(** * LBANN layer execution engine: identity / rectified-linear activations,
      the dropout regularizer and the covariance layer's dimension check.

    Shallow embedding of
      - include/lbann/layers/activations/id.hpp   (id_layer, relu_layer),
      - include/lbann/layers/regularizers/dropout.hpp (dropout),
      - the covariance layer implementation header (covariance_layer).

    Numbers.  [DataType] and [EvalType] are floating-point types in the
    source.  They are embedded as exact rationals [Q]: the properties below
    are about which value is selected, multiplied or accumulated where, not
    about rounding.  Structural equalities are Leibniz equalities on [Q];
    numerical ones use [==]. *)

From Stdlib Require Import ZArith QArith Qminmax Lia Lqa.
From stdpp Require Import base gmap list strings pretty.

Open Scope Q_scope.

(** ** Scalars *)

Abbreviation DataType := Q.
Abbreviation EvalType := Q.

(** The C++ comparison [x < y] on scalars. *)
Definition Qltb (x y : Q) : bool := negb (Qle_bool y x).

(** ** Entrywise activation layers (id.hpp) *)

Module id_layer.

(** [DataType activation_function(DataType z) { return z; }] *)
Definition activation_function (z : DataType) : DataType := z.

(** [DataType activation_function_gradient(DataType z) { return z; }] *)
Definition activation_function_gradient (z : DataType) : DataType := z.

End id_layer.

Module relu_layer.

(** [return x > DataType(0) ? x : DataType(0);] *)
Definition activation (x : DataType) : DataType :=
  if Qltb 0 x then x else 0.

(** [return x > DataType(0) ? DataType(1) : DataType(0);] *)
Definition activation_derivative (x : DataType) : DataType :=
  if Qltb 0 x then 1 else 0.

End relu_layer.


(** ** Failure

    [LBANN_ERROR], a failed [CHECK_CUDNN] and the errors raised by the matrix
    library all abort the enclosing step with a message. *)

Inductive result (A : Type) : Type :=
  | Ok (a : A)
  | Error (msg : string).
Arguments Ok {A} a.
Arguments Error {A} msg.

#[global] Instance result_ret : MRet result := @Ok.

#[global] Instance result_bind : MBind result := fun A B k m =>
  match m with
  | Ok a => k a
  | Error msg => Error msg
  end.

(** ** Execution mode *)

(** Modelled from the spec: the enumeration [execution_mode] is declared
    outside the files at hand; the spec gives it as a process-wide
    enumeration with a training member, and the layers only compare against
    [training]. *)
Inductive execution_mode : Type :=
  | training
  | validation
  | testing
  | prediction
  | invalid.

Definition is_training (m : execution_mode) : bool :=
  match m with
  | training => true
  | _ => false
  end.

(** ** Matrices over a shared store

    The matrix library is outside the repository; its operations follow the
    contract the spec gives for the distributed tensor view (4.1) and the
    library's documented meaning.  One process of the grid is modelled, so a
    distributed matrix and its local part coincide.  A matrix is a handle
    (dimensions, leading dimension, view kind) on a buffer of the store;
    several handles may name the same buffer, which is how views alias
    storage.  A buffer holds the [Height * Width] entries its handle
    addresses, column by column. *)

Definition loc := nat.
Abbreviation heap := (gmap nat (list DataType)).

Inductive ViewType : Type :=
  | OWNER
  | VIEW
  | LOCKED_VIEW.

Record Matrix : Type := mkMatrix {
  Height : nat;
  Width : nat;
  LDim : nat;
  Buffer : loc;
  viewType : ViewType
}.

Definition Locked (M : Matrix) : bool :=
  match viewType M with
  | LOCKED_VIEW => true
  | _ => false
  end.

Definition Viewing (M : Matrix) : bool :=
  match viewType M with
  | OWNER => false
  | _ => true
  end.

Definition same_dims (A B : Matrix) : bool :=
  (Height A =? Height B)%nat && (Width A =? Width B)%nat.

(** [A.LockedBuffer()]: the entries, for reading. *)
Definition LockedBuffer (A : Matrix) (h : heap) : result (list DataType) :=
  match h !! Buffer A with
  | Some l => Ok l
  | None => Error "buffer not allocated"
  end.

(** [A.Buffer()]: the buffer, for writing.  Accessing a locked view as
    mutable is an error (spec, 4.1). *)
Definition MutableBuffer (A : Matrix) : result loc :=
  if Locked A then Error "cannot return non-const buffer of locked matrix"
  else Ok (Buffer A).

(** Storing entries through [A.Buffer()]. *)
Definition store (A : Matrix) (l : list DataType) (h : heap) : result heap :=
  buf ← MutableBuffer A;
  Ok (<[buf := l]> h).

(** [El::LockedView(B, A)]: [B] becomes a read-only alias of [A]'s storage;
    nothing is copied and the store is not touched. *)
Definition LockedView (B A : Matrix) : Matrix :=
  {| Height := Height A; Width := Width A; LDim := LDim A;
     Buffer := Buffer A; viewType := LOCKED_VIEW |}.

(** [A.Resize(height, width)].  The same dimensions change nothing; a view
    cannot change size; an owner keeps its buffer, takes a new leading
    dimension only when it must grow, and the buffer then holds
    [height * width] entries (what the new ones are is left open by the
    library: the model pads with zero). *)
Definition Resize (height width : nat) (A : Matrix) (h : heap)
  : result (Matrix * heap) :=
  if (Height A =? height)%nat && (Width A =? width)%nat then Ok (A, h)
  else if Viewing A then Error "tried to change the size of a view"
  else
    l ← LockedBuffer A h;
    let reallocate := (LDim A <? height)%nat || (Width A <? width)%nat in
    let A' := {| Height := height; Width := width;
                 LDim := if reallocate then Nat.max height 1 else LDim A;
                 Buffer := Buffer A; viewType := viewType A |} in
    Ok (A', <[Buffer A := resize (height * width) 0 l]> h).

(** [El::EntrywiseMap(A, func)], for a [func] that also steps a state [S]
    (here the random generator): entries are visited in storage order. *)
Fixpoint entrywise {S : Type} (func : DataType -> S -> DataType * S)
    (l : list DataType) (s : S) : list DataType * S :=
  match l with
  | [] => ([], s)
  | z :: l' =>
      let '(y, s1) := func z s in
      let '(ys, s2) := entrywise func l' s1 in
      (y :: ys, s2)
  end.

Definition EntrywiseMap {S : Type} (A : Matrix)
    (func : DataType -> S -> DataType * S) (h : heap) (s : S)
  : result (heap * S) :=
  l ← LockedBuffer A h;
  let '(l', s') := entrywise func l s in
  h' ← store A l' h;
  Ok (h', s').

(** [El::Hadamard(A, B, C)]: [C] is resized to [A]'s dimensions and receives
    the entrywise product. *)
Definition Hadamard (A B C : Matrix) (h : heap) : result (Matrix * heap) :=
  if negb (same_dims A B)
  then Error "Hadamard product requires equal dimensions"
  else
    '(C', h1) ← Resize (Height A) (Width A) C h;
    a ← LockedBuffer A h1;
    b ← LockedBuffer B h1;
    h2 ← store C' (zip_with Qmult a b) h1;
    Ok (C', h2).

-=-=-

Work request:
The entries shown above must be restated word for word.

Result:
(** * LBANN layer execution engine: identity / rectified-linear activations,
      the dropout regularizer and the covariance layer's dimension check.

    Shallow embedding of
      - include/lbann/layers/activations/id.hpp   (id_layer, relu_layer),
      - include/lbann/layers/regularizers/dropout.hpp (dropout),
      - the covariance layer implementation header (covariance_layer).

    Numbers.  [DataType] and [EvalType] are floating-point types in the
    source.  They are embedded as exact rationals [Q]: the properties below
    are about which value is selected, multiplied or accumulated where, not
    about rounding.  Structural equalities are Leibniz equalities on [Q];
    numerical ones use [==]. *)

From Stdlib Require Import ZArith QArith Qminmax Lia Lqa.
From stdpp Require Import base gmap list strings pretty.

Open Scope Q_scope.

(** ** Scalars *)

Abbreviation DataType := Q.
Abbreviation EvalType := Q.

(** The C++ comparison [x < y] on scalars. *)
Definition Qltb (x y : Q) : bool := negb (Qle_bool y x).

(** ** Entrywise activation layers (id.hpp) *)

Module id_layer.

(** [DataType activation_function(DataType z) { return z; }] *)
Definition activation_function (z : DataType) : DataType := z.

(** [DataType activation_function_gradient(DataType z) { return z; }] *)
Definition activation_function_gradient (z : DataType) : DataType := z.

End id_layer.

Module relu_layer.

(** [return x > DataType(0) ? x : DataType(0);] *)
Definition activation (x : DataType) : DataType :=
  if Qltb 0 x then x else 0.

(** [return x > DataType(0) ? DataType(1) : DataType(0);] *)
Definition activation_derivative (x : DataType) : DataType :=
  if Qltb 0 x then 1 else 0.

End relu_layer.


(** ** Failure

    [LBANN_ERROR], a failed [CHECK_CUDNN] and the errors raised by the matrix
    library all abort the enclosing step with a message. *)

Inductive result (A : Type) : Type :=
  | Ok (a : A)
  | Error (msg : string).
Arguments Ok {A} a.
Arguments Error {A} msg.

#[global] Instance result_ret : MRet result := @Ok.

#[global] Instance result_bind : MBind result := fun A B k m =>
  match m with
  | Ok a => k a
  | Error msg => Error msg
  end.

(** ** Execution mode *)

(** Modelled from the spec: the enumeration [execution_mode] is declared
    outside the files at hand; the spec gives it as a process-wide
    enumeration with a training member, and the layers only compare against
    [training]. *)
Inductive execution_mode : Type :=
  | training
  | validation
  | testing
  | prediction
  | invalid.

Definition is_training (m : execution_mode) : bool :=
  match m with
  | training => true
  | _ => false
  end.

(** ** Matrices over a shared store

    The matrix library is outside the repository; its operations follow the
    contract the spec gives for the distributed tensor view (4.1) and the
    library's documented meaning.  One process of the grid is modelled, so a
    distributed matrix and its local part coincide.  A matrix is a handle
    (dimensions, leading dimension, view kind) on a buffer of the store;
    several handles may name the same buffer, which is how views alias
    storage.  A buffer holds the [Height * Width] entries its handle
    addresses, column by column. *)

Definition loc := nat.
Abbreviation heap := (gmap nat (list DataType)).

Inductive ViewType : Type :=
  | OWNER
  | VIEW
  | LOCKED_VIEW.

Record Matrix : Type := mkMatrix {
  Height : nat;
  Width : nat;
  LDim : nat;
  Buffer : loc;
  viewType : ViewType
}.

Definition Locked (M : Matrix) : bool :=
  match viewType M with
  | LOCKED_VIEW => true
  | _ => false
  end.

Definition Viewing (M : Matrix) : bool :=
  match viewType M with
  | OWNER => false
  | _ => true
  end.

Definition same_dims (A B : Matrix) : bool :=
  (Height A =? Height B)%nat && (Width A =? Width B)%nat.

(** [A.LockedBuffer()]: the entries, for reading. *)
Definition LockedBuffer (A : Matrix) (h : heap) : result (list DataType) :=
  match h !! Buffer A with
  | Some l => Ok l
  | None => Error "buffer not allocated"
  end.

(** [A.Buffer()]: the buffer, for writing.  Accessing a locked view as
    mutable is an error (spec, 4.1). *)
Definition MutableBuffer (A : Matrix) : result loc :=
  if Locked A then Error "cannot return non-const buffer of locked matrix"
  else Ok (Buffer A).

(** Storing entries through [A.Buffer()]. *)
Definition store (A : Matrix) (l : list DataType) (h : heap) : result heap :=
  buf ← MutableBuffer A;
  Ok (<[buf := l]> h).

(** [El::LockedView(B, A)]: [B] becomes a read-only alias of [A]'s storage;
    nothing is copied and the store is not touched. *)
Definition LockedView (B A : Matrix) : Matrix :=
  {| Height := Height A; Width := Width A; LDim := LDim A;
     Buffer := Buffer A; viewType := LOCKED_VIEW |}.

(** [A.Resize(height, width)].  The same dimensions change nothing; a view
    cannot change size; an owner keeps its buffer, takes a new leading
    dimension only when it must grow, and the buffer then holds
    [height * width] entries (what the new ones are is left open by the
    library: the model pads with zero). *)
Definition Resize (height width : nat) (A : Matrix) (h : heap)
  : result (Matrix * heap) :=
  if (Height A =? height)%nat && (Width A =? width)%nat then Ok (A, h)
  else if Viewing A then Error "tried to change the size of a view"
  else
    l ← LockedBuffer A h;
    let reallocate := (LDim A <? height)%nat || (Width A <? width)%nat in
    let A' := {| Height := height; Width := width;
                 LDim := if reallocate then Nat.max height 1 else LDim A;
                 Buffer := Buffer A; viewType := viewType A |} in
    Ok (A', <[Buffer A := resize (height * width) 0 l]> h).

(** [El::EntrywiseMap(A, func)], for a [func] that also steps a state [S]
    (here the random generator): entries are visited in storage order. *)
Fixpoint entrywise {S : Type} (func : DataType -> S -> DataType * S)
    (l : list DataType) (s : S) : list DataType * S :=
  match l with
  | [] => ([], s)
  | z :: l' =>
      let '(y, s1) := func z s in
      let '(ys, s2) := entrywise func l' s1 in
      (y :: ys, s2)
  end.

Definition EntrywiseMap {S : Type} (A : Matrix)
    (func : DataType -> S -> DataType * S) (h : heap) (s : S)
  : result (heap * S) :=
  l ← LockedBuffer A h;
  let '(l', s') := entrywise func l s in
  h' ← store A l' h;
  Ok (h', s').

(** [El::Hadamard(A, B, C)]: [C] is resized to [A]'s dimensions and receives
    the entrywise product. *)
Definition Hadamard (A B C : Matrix) (h : heap) : result (Matrix * heap) :=
  if negb (same_dims A B)
  then Error "Hadamard product requires equal dimensions"
  else
    '(C', h1) ← Resize (Height A) (Width A) C h;
    a ← LockedBuffer A h1;
    b ← LockedBuffer B h1;
    h2 ← store C' (zip_with Qmult a b) h1;
    Ok (C', h2).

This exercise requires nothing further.